SRE Fundamentals: SLAs vs. SLOs vs. SLIs

SRE as a Service

SLA-SLO-SLI in SRE

In today’s hyperconnected world, addressing the rapidly growing customer expectations is a daunting job yet highly crucial to stay competitive and relevant for companies. Adopting SRE fundamentals to align increasing customer expectations and organizational capabilities is a practical approach that helps achieve superior service reliability. Therefore, it’s strategically significant for businesses to plan and develop a robust SRE practice based on its fundamentals: SLAs, SLOs, and SLIs.

The acronyms – SLAs, SLOs, and SLIs, are the primary metrics of Site Reliability Engineering (SRE). Together these SRE metrics provide a framework to define, measure and manage the level of service provided to customers.

Let’s find below what these terms stand for and the relationships between these metrics in SRE.

What is SLA?

SLA or service level agreement is an agreement between the organization and its customers, outlining clearly the proposed product or service in terms of their functionality, uptime, responsiveness, reliability, and performance.
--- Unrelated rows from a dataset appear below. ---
(** C34: the console under any load.  In every interleaving of console reads
    and writes by any number of processes with keys being pressed and UART
    interrupts: no call panics, both locks are free whenever a process is
    switched, and the bytes taken by readers are a prefix, in order, of the
    bytes the line discipline made available; at most 127 bytes plus one
    await reading or editing, also when the 32-bit indices wrap. *)
Theorem console_fifo {W} `{UserMem W} (IW : W -> Prop) `{!UserMemOk W IW} procdump u calls ts s :
  IW u ->
  rtc pool_step (crun procdump <$> calls, mkCst cons0 uart0 [] u) (ts, s) ->
  ~ pool_panics (ts, s) /\ c_lock (cs_cons s) = false /\ tx_lock (cs_uart s) = false /\
  exists ready, c_commit (cs_cons s) = c_taken (cs_cons s) ++ ready /\ Z.of_nat (length ready) <= INPUT_BUF_SIZE.
Proof.
  intros Hu Hrun. destruct (pool_safe (cinv IW false false) _ _ Hrun) as (_ & [L T (r & l & Hl) _ _] & Hp).
  - cbn. apply Forall_fmap, Forall_forall. intros c _. by apply crun_safe.
  - split; try done. cbn. exists [], []. apply cons0_ok.
  - split; [done|]. split; [done|]. split; [done|]. exists r. split; [apply Hl|]. pose proof (lo_cap _ _ _ Hl) as Hc. rewrite length_app in Hc. lia.
Qed.

(** C35: typing and reading back.  The interrupt handler turns the keys
    waiting in the UART into exactly the edits of the line discipline
    (backspace, kill, carriage return, end of file, a full buffer), echoing
    each; a read then returns without waiting exactly what the discipline
    says is readable: up to and including a newline or up to an end of file,
    at most [n] bytes, delivered in order, and leaves the rest for later.
    (The reader's copies succeed.) *)
Theorem console_refines_tty {W} `{UserMem W} (procdump : W -> list Z) me (store : Z -> Z -> W -> W) s t bytes rest dst n :
  (forall va ch w, u_copyout me va [ch] w = Ret 0 (store va ch w)) ->
  line_ok (cs_cons s) t.1 t.2 -> c_lock (cs_cons s) = false -> tx_lock (cs_uart s) = false ->
  Forall byte_ok (u_rx (cs_uart s)) -> 0 <= n ->
  take_line (Z.to_nat n) false (type_all (u_rx (cs_uart s)) t).1 = Some (bytes, rest) ->
  wp (uartintr procdump ;; consoleread me (S (Z.to_nat n)) dst n) (fun r s' =>
    r = Z.of_nat (length bytes) /\ cs_user s' = deliver_from store dst bytes (cs_user s) /\
    line_ok (cs_cons s') rest (type_all (u_rx (cs_uart s)) t).2 /\
    u_out (cs_uart s') = u_out (cs_uart s) ++ echo_all (procdump (cs_user s)) (u_rx (cs_uart s)) t) s.
Proof.
  intros Ho Hl Hc Ht Hr Hn Htake. wp_step. eapply wp_mono; [by apply (uartintr_spec procdump t)|].
  intros [] s1 (H1 & H2 & H3 & H4 & H5 & H6). eapply wp_mono; [by apply (consoleread_spec me store Ho (type_all (u_rx (cs_uart s)) t) bytes rest)|].
  intros r s2 (-> & R1 & R2 & R3 & R4). rewrite R3, R4, H4, H6. done.
Qed.

Module ConsoleWitness.
(** One process whose memory is the state; copies always succeed. *)
Definition W := Z -> Z.
#[export] Instance toy : UserMem W := {
  u_copyout p va bytes := modify (fun w : W => upd w va (nth 0 bytes 0)) ;; ret 0;
  u_copyin p va n := ret (0, (fun i => (va + i) mod 256) <$> seqZ 0 n);
  u_killed p w := false;
}.
#[export] Instance toy_ok : UserMemOk W (fun _ => True).
Proof. split; [done|]. intros p va n w _. cbn. split; [done|]. intros _. by rewrite length_fmap, length_seqZ. Qed.

(** A reader waits; a user types a, x, backspace, b, carriage return. *)
Definition keys : list Z := [97; 120; 8; 98; 13].
Definition typing : cstate W := mkCst cons0 (mkUart false false [] true keys) [] (fun _ => 0).
Lemma console_refines_tty_witness :
  wp (uartintr (fun _ => []) ;; consoleread 0 (S (Z.to_nat 10)) 100 10) (fun r s' =>
    r = 3 /\ cs_user s' = deliver_from (fun va ch w => upd w va ch) 100 [97; 98; 10] (fun _ => 0) /\
    line_ok (cs_cons s') [] [] /\ u_out (cs_uart s') = [97; 120; 8; 32; 8; 98; 10]) typing.
Proof.
  apply (console_refines_tty (fun _ => []) 0 (fun va ch w => upd w va ch) typing ([], []) [97; 98; 10] [] 100 10).
  - intros va ch w. reflexivity.
  - apply cons0_ok.
  - reflexivity.
  - reflexivity.
  - repeat constructor; vm_compute; congruence.
  - lia.
  - reflexivity.
Defined.

Definition start : cstate W := mkCst cons0 uart0 [] (fun _ => 0).
Definition calls : list ccall := [CRead 0 10 100 20; CKey 97; CIntr].
Definition run (c : ccall) (s : cstate W) : cstate W := state_or start (crun (fun _ => []) c s).
Definition st1 : cstate W := run (CRead 0 10 100 20) start.
Definition reader : thread (cstate W) := rest_of (crun (fun _ => []) (CRead 0 10 100 20) start).
Definition st2 : cstate W := run (CKey 97) st1.
Definition st3 : cstate W := run CIntr st2.
Lemma st1_eq : crun (fun _ => []) (CRead 0 10 100 20) start = Sleep ChCons st1 reader.
Proof. apply (sleep_eta start). vm_compute. reflexivity. Qed.
Lemma st2_eq : crun (fun _ => []) (CKey 97) st1 = Ret tt st2.
Proof. apply (ret_eta start). vm_compute. reflexivity. Qed.
Lemma st3_eq : crun (fun _ => []) CIntr st2 = Ret tt st3.
Proof. apply (ret_eta start). vm_compute. reflexivity. Qed.
Lemma console_run : rtc pool_step (crun (fun _ => []) <$> calls, start) ([reader], st3).
Proof.
  eapply rtc_l; [exact (pool_sleep [] _ [crun (fun _ => []) (CKey 97); crun (fun _ => []) CIntr] start ChCons st1 reader st1_eq)|].
  eapply rtc_l; [exact (pool_ret [reader] _ [crun (fun _ => []) CIntr] st1 st2 st2_eq)|].
  eapply rtc_l; [exact (pool_ret [reader] _ [] st2 st3 st3_eq)|]. apply rtc_refl.
Qed.
Lemma console_fifo_witness :
  ~ pool_panics ([reader], st3) /\ c_lock (cs_cons st3) = false /\ tx_lock (cs_uart st3) = false /\
  exists ready, c_commit (cs_cons st3) = c_taken (cs_cons st3) ++ ready /\ Z.of_nat (length ready) <= INPUT_BUF_SIZE.
Proof. apply (console_fifo (fun _ => True) (fun _ => []) (fun _ => 0) calls [reader] st3); [exact I|exact console_run]. Defined.
End ConsoleWitness.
SLA is all about what an organization promises to the customer. Hence it also includes the remediation an organization takes, such as issuing money back or providing free credits if the SLOs don’t meet. Therefore, site reliability engineers focus on defining the SLOs included in SLAs. SLA helps in establishing transparency and trust between the organization and the customer.

What is SLO?

SLO or service level objective is an agreement within a defined SLA shared with clients. It specifies metrics such as uptime or response time of the system. You can consider SLA as a formal agreement between the service provider and its customer whereas SLO counts as functional outputs a vendor has to deliver to its customer. SLOs guide IT and DevOps teams to what goals they have to achieve and measure their strategies against.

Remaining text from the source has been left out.